------ Dataset extract ------
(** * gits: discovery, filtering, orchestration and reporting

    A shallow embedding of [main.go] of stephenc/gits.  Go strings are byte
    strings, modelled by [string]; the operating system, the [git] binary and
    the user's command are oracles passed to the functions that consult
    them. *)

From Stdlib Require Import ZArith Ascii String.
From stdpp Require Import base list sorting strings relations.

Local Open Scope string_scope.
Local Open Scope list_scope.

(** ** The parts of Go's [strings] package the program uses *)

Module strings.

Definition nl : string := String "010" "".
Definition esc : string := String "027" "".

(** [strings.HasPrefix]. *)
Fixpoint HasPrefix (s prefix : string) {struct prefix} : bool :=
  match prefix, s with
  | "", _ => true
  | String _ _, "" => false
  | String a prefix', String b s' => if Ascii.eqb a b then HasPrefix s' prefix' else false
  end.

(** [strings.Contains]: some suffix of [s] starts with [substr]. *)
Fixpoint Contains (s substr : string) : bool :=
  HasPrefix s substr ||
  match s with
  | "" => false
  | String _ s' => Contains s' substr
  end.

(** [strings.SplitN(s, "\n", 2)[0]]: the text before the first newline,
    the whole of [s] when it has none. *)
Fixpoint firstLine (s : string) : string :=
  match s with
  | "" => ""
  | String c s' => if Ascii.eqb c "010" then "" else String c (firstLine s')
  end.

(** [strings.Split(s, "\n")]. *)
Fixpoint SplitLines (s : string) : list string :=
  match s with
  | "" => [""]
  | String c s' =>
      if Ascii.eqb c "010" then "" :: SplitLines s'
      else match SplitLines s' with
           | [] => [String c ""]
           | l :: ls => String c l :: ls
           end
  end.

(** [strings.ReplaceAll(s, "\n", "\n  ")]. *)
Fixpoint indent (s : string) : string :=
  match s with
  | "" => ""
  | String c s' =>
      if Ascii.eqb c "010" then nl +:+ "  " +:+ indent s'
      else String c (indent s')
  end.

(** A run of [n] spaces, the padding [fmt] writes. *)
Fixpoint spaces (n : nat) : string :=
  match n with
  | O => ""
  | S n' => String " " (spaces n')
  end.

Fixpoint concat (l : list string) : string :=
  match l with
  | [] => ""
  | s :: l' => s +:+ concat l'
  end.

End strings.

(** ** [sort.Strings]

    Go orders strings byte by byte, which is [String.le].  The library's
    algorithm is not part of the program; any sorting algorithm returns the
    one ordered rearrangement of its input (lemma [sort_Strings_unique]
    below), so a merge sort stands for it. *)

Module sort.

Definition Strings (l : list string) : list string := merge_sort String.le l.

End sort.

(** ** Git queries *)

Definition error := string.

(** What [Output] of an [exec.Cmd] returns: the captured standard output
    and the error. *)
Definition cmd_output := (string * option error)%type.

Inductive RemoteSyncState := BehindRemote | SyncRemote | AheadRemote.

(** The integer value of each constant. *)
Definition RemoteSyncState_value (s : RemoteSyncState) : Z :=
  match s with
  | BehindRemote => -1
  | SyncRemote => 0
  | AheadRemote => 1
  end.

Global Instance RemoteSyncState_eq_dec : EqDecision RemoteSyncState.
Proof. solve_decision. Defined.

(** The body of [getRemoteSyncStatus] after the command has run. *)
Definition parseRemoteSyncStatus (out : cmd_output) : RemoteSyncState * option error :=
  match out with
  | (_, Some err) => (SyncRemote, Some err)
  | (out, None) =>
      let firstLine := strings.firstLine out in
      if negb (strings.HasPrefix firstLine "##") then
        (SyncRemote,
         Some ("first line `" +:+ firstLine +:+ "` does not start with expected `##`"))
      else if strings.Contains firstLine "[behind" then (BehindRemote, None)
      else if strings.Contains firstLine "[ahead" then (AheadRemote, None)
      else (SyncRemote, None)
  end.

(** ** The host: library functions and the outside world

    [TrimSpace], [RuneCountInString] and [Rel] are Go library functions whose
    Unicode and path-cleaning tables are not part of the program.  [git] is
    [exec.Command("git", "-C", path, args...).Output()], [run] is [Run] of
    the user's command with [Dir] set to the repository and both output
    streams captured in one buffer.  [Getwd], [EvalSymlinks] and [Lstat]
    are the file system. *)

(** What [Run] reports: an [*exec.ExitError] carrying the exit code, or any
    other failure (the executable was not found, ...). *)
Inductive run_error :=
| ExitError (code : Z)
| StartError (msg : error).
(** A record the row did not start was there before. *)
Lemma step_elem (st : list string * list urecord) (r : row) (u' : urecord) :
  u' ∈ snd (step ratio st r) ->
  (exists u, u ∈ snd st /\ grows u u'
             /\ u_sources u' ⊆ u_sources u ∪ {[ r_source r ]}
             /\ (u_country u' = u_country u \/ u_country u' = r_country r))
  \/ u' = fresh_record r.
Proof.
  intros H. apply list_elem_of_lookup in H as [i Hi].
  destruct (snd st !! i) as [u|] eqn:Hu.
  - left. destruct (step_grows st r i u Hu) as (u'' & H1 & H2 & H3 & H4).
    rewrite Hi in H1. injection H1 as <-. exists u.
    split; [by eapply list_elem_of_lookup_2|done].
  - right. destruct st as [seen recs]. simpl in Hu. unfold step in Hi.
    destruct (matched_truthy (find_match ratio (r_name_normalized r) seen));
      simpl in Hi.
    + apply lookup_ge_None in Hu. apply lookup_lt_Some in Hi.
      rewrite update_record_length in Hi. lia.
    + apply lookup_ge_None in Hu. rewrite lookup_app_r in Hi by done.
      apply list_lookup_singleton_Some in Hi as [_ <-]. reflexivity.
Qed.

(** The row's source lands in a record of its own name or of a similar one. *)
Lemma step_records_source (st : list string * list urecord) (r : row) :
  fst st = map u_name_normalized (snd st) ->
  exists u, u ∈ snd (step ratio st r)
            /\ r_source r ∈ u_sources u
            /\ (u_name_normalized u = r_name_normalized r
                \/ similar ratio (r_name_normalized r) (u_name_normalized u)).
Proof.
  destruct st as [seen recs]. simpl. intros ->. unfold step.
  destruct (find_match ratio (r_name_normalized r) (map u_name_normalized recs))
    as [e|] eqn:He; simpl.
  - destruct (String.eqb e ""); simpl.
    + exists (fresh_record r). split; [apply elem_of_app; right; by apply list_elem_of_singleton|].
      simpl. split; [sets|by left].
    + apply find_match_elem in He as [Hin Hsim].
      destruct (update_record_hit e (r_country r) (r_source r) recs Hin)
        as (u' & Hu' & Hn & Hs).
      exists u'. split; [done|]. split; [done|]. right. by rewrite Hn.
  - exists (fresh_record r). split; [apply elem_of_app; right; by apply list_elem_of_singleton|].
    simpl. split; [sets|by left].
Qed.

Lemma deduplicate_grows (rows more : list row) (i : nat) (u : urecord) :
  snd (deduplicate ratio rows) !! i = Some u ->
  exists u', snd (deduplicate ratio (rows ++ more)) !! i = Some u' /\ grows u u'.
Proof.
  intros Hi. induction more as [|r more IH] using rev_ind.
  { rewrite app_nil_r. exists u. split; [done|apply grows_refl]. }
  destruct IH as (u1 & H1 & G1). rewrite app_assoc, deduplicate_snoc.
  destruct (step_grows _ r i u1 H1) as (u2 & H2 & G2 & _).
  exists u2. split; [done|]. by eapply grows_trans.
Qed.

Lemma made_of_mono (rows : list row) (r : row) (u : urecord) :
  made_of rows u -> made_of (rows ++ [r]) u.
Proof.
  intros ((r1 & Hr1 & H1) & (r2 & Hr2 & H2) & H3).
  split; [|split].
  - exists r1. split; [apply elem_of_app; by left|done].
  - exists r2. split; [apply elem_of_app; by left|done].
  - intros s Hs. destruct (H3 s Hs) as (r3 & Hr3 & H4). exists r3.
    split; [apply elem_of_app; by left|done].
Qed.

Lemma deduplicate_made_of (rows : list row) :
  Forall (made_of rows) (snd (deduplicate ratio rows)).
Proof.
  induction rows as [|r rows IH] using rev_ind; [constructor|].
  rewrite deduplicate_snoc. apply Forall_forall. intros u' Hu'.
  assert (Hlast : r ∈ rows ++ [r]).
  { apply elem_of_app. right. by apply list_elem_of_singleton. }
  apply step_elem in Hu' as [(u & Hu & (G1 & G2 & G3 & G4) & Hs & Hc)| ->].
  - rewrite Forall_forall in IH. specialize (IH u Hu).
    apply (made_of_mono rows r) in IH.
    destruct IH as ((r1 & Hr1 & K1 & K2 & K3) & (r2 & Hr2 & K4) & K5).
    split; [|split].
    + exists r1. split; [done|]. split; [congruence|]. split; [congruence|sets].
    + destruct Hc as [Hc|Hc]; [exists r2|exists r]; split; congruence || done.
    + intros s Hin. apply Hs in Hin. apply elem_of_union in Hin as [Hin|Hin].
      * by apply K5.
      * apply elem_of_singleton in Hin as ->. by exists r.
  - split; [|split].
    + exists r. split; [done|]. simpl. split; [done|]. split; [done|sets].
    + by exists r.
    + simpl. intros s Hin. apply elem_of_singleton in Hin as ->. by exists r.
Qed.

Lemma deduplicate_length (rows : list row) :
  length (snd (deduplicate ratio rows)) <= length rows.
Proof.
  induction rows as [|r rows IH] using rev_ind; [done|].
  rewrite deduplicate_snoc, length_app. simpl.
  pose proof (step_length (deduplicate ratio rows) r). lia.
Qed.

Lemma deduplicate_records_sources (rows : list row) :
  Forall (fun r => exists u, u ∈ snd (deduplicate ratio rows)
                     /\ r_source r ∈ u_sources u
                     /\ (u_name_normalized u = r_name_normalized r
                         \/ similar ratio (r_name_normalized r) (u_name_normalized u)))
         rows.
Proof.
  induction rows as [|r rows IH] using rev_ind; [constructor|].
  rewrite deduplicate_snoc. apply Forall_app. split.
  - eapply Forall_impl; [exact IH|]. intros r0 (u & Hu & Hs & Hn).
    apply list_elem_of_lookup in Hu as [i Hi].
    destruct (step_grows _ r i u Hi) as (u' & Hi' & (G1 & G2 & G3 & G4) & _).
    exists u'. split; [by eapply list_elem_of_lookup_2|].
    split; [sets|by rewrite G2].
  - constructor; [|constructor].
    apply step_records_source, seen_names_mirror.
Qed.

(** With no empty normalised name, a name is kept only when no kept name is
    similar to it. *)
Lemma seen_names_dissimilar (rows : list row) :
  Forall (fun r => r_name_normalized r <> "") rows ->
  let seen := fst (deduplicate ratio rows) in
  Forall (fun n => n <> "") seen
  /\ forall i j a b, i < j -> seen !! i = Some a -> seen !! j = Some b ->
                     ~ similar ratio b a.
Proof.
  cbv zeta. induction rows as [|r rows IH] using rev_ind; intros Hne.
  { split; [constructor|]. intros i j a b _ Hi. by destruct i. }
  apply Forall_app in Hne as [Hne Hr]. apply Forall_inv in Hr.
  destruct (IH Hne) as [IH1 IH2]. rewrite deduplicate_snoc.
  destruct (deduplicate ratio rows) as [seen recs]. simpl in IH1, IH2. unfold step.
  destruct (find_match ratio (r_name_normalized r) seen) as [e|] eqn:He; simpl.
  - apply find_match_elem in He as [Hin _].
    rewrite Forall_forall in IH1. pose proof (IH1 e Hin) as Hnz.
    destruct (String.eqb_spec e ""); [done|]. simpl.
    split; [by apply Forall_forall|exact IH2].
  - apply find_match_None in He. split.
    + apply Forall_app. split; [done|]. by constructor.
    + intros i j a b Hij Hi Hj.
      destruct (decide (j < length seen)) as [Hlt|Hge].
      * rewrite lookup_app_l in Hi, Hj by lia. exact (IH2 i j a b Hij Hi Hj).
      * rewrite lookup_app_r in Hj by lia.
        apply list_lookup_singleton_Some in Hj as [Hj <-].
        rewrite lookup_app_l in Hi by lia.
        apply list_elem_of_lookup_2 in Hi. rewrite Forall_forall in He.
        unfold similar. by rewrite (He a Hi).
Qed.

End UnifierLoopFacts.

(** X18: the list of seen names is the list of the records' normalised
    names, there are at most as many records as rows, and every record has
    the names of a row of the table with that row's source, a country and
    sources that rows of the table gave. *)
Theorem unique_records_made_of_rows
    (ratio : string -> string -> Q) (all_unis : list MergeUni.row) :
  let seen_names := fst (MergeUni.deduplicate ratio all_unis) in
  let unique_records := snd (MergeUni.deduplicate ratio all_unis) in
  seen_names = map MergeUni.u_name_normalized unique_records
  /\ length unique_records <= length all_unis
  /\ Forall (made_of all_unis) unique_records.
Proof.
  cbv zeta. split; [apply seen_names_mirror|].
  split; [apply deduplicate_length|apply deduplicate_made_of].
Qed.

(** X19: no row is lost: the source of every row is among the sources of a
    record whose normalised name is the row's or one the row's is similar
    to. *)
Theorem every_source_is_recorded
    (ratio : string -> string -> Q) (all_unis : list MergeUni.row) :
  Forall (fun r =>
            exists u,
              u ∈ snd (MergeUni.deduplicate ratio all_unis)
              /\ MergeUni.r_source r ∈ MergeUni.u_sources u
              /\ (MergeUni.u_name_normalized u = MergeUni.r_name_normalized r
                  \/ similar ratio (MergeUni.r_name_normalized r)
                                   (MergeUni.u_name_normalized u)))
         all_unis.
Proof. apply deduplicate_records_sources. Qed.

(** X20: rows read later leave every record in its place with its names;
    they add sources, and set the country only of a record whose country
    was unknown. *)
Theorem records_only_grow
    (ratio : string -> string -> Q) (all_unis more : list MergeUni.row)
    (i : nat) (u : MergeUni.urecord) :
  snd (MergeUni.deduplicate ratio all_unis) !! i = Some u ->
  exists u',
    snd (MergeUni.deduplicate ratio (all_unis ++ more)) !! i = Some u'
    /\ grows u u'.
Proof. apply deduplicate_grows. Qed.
------
What is expected -> Work out how many lines in the entries contain the string "Require", then reply with that number and nothing more.

Written solution -> 2